> **Data records**:
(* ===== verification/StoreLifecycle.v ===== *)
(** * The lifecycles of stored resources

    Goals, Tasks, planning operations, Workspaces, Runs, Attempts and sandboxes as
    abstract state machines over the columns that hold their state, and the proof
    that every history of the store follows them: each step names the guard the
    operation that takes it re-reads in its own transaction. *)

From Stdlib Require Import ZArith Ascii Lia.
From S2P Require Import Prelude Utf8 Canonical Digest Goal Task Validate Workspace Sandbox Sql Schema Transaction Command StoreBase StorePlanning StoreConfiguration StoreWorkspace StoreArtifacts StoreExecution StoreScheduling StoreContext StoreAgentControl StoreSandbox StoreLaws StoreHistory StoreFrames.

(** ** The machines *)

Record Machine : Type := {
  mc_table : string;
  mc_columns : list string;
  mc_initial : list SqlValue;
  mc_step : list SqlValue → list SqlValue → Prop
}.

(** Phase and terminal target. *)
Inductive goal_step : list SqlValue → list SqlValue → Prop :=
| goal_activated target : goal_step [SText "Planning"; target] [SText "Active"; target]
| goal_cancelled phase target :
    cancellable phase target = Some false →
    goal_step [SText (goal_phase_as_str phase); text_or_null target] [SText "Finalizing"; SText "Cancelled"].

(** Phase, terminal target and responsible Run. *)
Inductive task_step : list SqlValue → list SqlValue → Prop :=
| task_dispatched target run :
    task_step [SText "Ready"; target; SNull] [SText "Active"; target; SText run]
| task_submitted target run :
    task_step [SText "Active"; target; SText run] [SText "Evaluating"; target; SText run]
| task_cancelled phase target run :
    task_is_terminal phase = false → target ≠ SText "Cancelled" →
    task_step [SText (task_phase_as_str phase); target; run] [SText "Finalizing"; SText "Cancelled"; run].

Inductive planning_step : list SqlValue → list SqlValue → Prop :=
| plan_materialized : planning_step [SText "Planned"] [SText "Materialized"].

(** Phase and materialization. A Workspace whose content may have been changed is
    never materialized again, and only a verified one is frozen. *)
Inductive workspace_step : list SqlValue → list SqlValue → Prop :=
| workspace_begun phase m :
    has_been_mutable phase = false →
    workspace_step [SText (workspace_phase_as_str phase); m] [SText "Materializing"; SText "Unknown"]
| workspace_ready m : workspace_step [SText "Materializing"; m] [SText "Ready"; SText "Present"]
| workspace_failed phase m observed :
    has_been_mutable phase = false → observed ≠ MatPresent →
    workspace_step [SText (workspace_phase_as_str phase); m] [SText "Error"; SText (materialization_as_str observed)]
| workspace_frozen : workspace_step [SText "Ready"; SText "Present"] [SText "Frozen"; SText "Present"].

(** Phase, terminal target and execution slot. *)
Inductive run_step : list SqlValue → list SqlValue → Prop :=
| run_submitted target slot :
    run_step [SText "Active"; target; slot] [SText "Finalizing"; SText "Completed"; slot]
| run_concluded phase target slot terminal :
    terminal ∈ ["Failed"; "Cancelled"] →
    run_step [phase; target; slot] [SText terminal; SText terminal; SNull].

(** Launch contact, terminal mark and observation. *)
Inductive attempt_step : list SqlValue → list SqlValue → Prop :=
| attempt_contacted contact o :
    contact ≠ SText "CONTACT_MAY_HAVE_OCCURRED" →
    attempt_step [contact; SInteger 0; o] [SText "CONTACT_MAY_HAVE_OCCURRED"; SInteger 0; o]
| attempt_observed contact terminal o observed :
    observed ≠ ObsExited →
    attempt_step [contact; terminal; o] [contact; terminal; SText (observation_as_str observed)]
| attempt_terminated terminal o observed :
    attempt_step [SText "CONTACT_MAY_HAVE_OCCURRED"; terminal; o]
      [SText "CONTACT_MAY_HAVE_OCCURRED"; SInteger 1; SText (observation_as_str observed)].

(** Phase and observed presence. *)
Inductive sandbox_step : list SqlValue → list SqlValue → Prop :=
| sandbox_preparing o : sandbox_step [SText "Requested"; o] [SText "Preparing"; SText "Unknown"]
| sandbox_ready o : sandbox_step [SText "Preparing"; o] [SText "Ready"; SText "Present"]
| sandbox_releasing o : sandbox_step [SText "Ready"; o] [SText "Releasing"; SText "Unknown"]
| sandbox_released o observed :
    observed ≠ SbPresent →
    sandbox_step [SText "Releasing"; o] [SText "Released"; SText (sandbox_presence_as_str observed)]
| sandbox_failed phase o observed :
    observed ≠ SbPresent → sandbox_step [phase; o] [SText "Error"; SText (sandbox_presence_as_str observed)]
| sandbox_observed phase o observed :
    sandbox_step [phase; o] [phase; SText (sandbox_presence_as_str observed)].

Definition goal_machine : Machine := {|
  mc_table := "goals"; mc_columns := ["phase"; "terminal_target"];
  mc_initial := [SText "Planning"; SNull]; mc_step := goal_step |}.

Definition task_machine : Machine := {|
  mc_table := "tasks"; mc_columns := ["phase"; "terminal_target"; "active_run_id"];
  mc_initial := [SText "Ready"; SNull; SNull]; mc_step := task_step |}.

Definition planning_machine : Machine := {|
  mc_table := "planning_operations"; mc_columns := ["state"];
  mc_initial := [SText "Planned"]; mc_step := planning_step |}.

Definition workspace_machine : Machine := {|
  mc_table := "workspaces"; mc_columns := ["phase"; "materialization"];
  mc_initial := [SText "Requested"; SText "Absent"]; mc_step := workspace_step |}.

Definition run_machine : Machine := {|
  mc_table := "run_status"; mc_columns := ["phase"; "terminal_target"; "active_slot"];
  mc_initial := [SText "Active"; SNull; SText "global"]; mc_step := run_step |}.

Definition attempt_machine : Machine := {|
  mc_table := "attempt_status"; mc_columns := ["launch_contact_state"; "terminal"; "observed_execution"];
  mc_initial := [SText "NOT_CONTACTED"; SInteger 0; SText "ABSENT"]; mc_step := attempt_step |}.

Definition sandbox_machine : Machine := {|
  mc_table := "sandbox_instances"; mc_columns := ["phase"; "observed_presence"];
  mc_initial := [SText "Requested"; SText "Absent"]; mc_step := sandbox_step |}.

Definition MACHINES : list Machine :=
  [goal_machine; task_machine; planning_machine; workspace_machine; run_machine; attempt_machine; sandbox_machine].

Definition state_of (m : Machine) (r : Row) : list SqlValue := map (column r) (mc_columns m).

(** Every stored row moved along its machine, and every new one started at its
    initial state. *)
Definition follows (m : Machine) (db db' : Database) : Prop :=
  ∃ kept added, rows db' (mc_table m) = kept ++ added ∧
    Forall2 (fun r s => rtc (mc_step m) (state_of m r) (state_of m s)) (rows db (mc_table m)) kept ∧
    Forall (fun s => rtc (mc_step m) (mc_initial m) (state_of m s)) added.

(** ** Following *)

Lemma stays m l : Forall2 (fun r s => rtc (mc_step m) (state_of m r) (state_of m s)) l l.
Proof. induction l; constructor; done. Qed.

> **Your task**: Word for word, quote the lines of the material from the first line through the line with "Goals, Tasks, planning", both ends included.

> **Solved exercise**:
(* ===== verification/StoreLifecycle.v ===== *)
(** * The lifecycles of stored resources

    Goals, Tasks, planning operations, Workspaces, Runs, Attempts and sandboxes as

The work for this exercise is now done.